# Work instruction
In the entries below, how many lines contain the string "Inductive"? State the number and nothing else.
········
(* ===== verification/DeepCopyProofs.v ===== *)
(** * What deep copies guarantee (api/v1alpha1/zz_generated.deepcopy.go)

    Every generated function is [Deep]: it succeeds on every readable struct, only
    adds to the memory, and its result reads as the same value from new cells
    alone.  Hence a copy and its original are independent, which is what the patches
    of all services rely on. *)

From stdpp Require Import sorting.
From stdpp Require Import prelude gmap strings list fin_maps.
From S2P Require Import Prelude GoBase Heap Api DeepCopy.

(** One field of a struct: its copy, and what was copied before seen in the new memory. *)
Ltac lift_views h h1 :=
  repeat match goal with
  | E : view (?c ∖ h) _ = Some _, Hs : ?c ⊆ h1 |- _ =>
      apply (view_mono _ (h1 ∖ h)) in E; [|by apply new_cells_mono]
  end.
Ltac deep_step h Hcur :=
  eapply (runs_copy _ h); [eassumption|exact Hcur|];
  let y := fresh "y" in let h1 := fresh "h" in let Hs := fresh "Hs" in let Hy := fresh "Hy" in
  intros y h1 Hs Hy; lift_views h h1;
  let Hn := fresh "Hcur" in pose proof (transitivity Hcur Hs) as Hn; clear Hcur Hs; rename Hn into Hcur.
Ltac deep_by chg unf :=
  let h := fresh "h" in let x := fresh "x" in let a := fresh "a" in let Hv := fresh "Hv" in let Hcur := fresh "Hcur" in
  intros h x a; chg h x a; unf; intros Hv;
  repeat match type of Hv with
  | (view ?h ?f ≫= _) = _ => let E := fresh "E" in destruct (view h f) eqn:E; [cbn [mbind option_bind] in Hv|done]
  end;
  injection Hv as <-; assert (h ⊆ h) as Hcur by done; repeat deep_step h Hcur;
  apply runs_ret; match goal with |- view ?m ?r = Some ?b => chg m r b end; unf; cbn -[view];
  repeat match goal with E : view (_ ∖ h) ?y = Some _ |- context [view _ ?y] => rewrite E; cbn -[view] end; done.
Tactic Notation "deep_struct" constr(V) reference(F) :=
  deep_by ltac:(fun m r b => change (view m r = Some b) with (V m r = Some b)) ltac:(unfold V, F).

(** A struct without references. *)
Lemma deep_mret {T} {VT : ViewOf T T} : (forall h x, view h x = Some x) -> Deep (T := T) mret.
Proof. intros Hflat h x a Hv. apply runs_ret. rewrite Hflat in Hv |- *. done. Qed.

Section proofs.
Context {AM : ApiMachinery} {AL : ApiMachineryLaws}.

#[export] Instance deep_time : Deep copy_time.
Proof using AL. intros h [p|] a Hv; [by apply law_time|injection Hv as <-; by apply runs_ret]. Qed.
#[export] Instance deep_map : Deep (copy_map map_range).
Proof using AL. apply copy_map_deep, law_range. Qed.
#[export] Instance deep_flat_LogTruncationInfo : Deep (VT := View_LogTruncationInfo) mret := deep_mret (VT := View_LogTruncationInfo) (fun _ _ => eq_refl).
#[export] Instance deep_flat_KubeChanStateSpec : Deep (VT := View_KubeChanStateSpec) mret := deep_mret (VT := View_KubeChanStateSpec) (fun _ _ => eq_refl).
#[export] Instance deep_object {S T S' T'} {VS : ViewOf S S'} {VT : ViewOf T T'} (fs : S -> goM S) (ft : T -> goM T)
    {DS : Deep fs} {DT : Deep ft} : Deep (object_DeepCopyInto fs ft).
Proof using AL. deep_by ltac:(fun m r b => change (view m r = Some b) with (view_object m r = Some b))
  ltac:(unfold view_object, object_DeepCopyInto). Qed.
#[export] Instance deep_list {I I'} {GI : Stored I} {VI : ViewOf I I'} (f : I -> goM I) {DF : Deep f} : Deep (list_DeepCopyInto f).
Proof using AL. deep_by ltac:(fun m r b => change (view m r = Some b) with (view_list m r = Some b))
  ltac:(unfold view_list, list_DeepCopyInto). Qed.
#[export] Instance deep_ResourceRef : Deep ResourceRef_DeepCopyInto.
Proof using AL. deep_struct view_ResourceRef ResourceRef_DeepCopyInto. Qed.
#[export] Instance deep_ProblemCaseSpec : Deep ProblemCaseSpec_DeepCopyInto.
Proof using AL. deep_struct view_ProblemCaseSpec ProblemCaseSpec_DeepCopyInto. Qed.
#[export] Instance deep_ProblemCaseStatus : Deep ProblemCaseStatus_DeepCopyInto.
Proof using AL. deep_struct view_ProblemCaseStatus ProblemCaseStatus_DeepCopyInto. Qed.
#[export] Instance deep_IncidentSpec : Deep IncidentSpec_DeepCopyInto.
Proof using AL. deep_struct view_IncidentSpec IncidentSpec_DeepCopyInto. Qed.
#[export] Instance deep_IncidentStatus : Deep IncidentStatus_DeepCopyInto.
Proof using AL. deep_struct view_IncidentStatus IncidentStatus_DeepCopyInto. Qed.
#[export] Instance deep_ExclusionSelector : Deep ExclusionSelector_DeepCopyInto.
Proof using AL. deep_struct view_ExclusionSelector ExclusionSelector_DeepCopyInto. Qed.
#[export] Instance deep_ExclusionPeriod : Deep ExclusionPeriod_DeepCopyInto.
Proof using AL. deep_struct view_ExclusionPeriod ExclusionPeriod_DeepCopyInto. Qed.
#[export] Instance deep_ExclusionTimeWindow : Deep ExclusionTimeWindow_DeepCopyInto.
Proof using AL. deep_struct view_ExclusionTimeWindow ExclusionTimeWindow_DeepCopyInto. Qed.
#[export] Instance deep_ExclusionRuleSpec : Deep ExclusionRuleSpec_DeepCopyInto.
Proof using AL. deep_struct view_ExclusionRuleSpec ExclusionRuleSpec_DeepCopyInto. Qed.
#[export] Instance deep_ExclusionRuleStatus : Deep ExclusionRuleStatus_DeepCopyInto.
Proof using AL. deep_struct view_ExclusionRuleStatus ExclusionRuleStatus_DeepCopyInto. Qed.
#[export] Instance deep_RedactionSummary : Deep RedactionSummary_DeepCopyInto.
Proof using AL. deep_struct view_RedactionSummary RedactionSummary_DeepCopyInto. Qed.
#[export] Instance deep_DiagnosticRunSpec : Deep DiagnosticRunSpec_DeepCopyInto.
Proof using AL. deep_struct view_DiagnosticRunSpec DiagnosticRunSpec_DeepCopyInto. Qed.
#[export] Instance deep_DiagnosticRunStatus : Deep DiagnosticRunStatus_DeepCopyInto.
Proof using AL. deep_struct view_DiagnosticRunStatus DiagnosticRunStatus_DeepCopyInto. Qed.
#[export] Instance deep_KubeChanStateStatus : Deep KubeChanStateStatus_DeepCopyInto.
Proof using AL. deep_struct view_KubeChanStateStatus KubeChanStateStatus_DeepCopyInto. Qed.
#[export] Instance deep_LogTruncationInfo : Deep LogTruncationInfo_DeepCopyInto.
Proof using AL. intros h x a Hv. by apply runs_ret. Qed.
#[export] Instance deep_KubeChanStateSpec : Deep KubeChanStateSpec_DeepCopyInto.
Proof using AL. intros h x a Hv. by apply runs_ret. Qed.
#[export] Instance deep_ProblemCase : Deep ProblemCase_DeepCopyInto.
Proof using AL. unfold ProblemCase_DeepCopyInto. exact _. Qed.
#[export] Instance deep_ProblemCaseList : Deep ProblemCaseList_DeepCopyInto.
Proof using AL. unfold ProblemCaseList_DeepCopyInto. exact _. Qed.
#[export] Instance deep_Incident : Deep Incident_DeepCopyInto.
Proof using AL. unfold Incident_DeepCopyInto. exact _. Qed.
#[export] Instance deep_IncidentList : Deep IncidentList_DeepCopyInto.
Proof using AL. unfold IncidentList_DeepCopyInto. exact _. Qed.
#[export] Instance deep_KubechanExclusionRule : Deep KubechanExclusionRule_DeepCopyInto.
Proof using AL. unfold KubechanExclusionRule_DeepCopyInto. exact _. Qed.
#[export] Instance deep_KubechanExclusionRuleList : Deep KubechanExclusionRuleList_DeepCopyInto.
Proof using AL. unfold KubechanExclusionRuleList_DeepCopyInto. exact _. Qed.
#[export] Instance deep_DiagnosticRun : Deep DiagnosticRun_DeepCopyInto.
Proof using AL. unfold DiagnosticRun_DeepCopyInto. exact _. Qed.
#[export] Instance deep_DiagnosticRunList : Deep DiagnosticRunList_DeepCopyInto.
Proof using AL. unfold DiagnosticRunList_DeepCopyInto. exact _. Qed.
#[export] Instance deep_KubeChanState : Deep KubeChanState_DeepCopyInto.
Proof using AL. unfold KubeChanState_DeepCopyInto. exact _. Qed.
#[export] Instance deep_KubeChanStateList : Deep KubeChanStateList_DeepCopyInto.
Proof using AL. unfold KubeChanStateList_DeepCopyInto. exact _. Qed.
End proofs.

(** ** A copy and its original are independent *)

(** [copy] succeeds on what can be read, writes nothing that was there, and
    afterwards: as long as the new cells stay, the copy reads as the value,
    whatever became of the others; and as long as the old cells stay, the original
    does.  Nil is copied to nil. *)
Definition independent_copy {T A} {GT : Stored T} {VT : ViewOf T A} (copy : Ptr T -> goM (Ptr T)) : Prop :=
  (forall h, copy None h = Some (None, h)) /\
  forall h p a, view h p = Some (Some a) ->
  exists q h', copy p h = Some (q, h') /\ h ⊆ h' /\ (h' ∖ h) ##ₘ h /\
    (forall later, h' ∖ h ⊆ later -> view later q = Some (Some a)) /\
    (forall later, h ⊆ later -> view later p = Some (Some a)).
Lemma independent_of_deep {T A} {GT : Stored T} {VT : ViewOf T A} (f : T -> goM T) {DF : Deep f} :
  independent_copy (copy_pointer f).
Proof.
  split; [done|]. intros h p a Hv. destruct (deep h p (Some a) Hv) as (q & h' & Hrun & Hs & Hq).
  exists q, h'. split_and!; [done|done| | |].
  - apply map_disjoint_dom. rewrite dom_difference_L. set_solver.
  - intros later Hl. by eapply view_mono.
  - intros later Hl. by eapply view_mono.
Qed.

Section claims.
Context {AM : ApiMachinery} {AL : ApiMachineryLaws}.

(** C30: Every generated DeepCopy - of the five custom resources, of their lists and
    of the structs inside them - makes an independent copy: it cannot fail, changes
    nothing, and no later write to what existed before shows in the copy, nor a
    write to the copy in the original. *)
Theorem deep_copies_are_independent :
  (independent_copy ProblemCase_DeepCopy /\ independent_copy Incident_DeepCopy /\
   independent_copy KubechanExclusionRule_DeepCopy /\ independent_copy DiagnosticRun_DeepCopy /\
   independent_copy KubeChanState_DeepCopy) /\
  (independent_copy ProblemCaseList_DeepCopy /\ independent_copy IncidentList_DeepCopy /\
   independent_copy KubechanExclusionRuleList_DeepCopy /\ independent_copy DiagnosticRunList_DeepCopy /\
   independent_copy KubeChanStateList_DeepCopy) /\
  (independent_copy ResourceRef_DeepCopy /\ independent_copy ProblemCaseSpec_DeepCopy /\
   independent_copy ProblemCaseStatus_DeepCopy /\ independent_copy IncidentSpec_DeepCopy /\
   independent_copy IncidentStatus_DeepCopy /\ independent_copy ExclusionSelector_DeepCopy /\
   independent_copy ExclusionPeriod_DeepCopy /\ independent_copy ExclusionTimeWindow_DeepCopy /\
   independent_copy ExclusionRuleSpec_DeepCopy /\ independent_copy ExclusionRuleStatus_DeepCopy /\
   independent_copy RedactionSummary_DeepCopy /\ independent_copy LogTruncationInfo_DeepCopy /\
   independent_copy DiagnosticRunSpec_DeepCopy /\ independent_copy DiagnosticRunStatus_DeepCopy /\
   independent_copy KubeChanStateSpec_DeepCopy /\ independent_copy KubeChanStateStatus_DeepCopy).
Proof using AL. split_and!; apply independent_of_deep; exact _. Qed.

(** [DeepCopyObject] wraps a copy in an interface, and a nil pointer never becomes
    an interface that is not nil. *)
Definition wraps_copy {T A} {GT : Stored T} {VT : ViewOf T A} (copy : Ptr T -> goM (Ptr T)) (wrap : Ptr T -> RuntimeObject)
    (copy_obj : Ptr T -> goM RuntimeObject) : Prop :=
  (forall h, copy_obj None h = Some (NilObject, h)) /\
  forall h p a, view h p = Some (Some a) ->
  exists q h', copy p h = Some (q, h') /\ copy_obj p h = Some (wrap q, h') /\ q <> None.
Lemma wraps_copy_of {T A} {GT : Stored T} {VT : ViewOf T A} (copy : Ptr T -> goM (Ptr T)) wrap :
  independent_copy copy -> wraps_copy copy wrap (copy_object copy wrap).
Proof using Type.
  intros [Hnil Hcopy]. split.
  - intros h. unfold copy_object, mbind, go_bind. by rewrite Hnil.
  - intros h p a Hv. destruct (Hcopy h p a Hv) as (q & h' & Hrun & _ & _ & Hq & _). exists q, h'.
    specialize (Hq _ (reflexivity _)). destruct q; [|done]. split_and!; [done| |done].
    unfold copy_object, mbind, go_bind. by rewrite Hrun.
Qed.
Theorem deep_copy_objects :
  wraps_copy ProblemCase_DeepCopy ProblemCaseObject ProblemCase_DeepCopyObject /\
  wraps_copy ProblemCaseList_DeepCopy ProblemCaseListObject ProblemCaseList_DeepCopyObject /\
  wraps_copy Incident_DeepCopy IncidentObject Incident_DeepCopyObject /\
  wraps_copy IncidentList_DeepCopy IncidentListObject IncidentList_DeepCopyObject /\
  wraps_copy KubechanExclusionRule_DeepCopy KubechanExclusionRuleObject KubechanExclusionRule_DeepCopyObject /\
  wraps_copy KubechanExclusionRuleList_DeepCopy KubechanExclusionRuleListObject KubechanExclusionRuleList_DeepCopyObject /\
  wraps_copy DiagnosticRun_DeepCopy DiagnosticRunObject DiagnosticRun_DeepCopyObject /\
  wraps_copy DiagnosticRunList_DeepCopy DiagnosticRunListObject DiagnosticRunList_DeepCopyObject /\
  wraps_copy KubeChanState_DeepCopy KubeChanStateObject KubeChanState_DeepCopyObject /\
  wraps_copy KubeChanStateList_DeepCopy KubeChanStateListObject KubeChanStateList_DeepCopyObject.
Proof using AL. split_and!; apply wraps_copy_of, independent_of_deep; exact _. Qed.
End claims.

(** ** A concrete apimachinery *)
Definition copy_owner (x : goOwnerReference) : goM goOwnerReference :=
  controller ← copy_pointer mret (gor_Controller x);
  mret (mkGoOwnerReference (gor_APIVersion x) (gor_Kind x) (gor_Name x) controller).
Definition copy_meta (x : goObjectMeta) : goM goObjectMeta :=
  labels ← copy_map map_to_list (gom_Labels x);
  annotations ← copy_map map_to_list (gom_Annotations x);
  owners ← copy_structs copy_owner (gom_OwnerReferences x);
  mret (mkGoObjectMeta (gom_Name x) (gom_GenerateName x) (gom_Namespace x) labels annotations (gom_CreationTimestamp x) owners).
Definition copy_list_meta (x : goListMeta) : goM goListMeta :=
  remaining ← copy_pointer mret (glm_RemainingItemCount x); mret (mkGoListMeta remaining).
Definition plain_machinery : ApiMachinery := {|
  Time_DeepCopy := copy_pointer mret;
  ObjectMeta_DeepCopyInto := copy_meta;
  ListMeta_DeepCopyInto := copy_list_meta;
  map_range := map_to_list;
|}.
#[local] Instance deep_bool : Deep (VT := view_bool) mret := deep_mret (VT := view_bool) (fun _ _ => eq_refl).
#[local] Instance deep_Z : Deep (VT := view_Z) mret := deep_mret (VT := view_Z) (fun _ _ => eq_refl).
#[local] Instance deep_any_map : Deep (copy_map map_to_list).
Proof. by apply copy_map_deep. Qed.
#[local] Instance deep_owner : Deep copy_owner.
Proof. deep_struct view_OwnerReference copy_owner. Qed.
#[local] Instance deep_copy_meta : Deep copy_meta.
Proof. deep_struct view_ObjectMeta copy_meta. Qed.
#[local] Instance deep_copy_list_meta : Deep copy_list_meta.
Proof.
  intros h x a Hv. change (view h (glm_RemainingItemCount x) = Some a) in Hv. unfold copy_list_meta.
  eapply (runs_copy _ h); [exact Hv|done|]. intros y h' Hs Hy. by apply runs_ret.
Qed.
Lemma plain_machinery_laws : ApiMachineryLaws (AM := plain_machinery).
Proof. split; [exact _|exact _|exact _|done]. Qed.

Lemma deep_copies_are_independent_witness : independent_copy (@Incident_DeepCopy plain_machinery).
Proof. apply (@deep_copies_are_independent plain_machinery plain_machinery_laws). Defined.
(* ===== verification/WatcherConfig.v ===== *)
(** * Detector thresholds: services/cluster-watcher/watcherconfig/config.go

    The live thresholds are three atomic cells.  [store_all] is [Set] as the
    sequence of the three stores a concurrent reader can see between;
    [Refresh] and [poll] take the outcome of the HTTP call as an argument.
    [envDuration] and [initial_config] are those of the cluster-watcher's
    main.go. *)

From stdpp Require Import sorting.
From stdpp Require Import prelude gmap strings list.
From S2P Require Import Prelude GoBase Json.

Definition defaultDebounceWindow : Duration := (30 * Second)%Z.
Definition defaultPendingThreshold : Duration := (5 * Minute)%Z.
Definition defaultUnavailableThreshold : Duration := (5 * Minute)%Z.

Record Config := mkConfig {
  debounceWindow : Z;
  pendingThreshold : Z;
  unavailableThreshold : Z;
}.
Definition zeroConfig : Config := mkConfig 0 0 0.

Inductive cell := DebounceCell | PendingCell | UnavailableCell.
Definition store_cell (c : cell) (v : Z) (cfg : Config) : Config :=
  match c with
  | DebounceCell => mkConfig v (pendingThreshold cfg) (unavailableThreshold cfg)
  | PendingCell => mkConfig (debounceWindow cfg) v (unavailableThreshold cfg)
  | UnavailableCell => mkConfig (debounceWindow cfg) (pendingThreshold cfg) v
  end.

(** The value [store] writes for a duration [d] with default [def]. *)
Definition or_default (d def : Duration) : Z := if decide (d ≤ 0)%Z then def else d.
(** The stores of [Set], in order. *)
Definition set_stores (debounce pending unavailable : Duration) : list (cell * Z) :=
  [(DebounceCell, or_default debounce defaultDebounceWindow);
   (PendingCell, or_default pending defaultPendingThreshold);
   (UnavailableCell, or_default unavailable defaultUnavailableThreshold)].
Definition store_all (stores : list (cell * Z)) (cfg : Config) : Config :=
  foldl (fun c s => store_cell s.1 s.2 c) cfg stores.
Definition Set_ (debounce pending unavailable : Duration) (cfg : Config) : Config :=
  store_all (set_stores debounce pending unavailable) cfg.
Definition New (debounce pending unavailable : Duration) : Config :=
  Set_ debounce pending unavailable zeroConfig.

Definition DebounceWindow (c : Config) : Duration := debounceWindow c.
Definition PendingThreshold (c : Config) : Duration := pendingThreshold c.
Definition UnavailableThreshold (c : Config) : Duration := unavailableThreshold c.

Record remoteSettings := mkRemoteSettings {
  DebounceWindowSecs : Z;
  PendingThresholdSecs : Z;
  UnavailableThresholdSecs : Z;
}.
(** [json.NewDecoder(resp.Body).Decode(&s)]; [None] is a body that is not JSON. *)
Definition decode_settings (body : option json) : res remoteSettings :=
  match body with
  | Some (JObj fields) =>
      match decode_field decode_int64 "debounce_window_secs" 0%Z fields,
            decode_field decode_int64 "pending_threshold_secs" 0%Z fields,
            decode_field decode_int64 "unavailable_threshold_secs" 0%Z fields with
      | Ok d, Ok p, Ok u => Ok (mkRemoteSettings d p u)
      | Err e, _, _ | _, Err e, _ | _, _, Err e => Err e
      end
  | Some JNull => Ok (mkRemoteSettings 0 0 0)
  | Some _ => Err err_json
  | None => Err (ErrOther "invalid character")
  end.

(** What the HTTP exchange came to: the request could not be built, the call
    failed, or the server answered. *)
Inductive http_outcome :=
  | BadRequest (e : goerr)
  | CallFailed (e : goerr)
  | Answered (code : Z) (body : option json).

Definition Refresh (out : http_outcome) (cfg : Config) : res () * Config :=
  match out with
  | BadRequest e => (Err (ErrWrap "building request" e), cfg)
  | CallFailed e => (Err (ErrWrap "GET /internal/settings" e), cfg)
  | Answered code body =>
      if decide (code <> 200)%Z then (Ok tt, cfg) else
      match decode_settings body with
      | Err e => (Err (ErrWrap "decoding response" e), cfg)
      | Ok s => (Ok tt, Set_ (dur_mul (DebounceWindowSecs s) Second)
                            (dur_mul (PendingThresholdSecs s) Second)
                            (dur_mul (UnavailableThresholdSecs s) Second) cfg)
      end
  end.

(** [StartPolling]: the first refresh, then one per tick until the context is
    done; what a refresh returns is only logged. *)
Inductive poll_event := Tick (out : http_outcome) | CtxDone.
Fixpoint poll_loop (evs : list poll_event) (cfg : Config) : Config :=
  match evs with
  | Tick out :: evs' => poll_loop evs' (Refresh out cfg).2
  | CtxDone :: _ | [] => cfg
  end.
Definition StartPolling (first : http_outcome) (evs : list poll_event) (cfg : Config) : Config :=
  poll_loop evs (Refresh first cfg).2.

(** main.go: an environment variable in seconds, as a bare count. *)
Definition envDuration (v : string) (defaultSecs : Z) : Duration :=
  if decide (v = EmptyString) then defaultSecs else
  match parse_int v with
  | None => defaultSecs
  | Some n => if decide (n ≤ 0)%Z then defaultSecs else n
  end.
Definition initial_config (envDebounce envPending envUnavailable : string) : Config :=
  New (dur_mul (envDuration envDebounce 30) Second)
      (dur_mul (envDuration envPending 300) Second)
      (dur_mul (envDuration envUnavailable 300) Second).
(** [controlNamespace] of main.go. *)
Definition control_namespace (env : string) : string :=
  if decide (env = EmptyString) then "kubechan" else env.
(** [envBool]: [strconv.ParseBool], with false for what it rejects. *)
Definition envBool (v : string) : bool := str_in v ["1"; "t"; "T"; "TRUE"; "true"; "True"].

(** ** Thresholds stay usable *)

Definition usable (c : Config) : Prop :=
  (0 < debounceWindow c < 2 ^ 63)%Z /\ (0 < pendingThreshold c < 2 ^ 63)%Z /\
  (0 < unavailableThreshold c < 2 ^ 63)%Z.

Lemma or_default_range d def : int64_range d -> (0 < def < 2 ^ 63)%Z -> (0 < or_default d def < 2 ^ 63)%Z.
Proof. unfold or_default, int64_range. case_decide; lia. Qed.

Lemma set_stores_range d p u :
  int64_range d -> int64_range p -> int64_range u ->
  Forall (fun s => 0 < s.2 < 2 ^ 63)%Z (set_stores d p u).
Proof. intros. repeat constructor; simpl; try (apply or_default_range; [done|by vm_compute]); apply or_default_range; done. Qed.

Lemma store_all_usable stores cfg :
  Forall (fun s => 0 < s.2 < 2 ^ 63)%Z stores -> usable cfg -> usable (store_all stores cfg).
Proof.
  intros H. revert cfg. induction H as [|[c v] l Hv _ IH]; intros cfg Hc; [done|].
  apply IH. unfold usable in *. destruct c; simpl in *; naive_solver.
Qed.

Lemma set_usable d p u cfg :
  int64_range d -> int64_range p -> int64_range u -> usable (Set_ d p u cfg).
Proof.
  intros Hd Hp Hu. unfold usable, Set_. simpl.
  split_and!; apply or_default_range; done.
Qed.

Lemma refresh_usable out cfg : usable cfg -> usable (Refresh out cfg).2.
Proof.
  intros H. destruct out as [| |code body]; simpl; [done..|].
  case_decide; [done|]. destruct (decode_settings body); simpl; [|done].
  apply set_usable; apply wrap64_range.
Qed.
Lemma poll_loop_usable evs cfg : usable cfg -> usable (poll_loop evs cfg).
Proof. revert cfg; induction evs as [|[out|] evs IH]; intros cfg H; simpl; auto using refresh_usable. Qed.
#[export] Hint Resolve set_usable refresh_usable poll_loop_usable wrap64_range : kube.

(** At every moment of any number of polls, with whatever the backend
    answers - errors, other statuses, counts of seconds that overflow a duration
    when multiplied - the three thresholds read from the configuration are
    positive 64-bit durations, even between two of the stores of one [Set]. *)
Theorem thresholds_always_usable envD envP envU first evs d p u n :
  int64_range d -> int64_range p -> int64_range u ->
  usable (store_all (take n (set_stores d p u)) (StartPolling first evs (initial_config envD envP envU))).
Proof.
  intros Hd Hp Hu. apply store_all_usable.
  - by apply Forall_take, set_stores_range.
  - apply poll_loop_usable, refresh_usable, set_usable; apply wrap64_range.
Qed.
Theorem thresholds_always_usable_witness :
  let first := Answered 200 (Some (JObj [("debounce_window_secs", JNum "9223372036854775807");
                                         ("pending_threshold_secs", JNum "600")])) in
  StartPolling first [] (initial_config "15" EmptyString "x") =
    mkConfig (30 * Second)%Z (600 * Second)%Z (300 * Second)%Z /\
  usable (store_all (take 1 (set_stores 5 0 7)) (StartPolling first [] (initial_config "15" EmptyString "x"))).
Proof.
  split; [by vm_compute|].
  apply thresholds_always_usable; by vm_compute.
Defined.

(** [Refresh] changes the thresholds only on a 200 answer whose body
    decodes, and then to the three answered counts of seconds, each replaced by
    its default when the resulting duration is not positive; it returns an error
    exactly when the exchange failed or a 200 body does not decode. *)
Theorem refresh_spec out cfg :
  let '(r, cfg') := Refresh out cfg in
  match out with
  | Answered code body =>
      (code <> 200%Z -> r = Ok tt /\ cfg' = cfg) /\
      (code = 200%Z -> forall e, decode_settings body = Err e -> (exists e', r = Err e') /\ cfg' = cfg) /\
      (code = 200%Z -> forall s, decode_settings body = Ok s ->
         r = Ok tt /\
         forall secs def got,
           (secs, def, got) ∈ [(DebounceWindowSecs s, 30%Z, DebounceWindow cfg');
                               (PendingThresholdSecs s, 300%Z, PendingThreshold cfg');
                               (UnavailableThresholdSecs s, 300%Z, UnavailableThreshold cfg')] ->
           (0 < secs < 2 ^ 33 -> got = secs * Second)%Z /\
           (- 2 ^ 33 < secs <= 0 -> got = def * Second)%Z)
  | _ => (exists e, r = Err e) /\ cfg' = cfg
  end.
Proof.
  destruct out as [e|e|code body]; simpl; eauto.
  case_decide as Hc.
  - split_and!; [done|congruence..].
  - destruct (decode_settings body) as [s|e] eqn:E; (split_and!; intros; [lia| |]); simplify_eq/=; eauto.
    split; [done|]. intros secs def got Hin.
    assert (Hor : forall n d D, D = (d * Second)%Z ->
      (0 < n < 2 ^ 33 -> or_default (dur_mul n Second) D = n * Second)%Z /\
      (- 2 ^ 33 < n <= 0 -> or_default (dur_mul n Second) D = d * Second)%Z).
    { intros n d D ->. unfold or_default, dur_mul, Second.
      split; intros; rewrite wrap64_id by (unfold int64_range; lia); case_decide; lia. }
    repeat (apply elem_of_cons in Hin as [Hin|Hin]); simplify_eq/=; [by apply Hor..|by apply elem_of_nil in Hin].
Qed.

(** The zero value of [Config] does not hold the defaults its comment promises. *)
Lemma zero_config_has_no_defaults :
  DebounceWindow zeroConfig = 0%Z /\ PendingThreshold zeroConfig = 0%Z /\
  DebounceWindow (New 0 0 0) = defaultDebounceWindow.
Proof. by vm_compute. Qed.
········
# Solution
3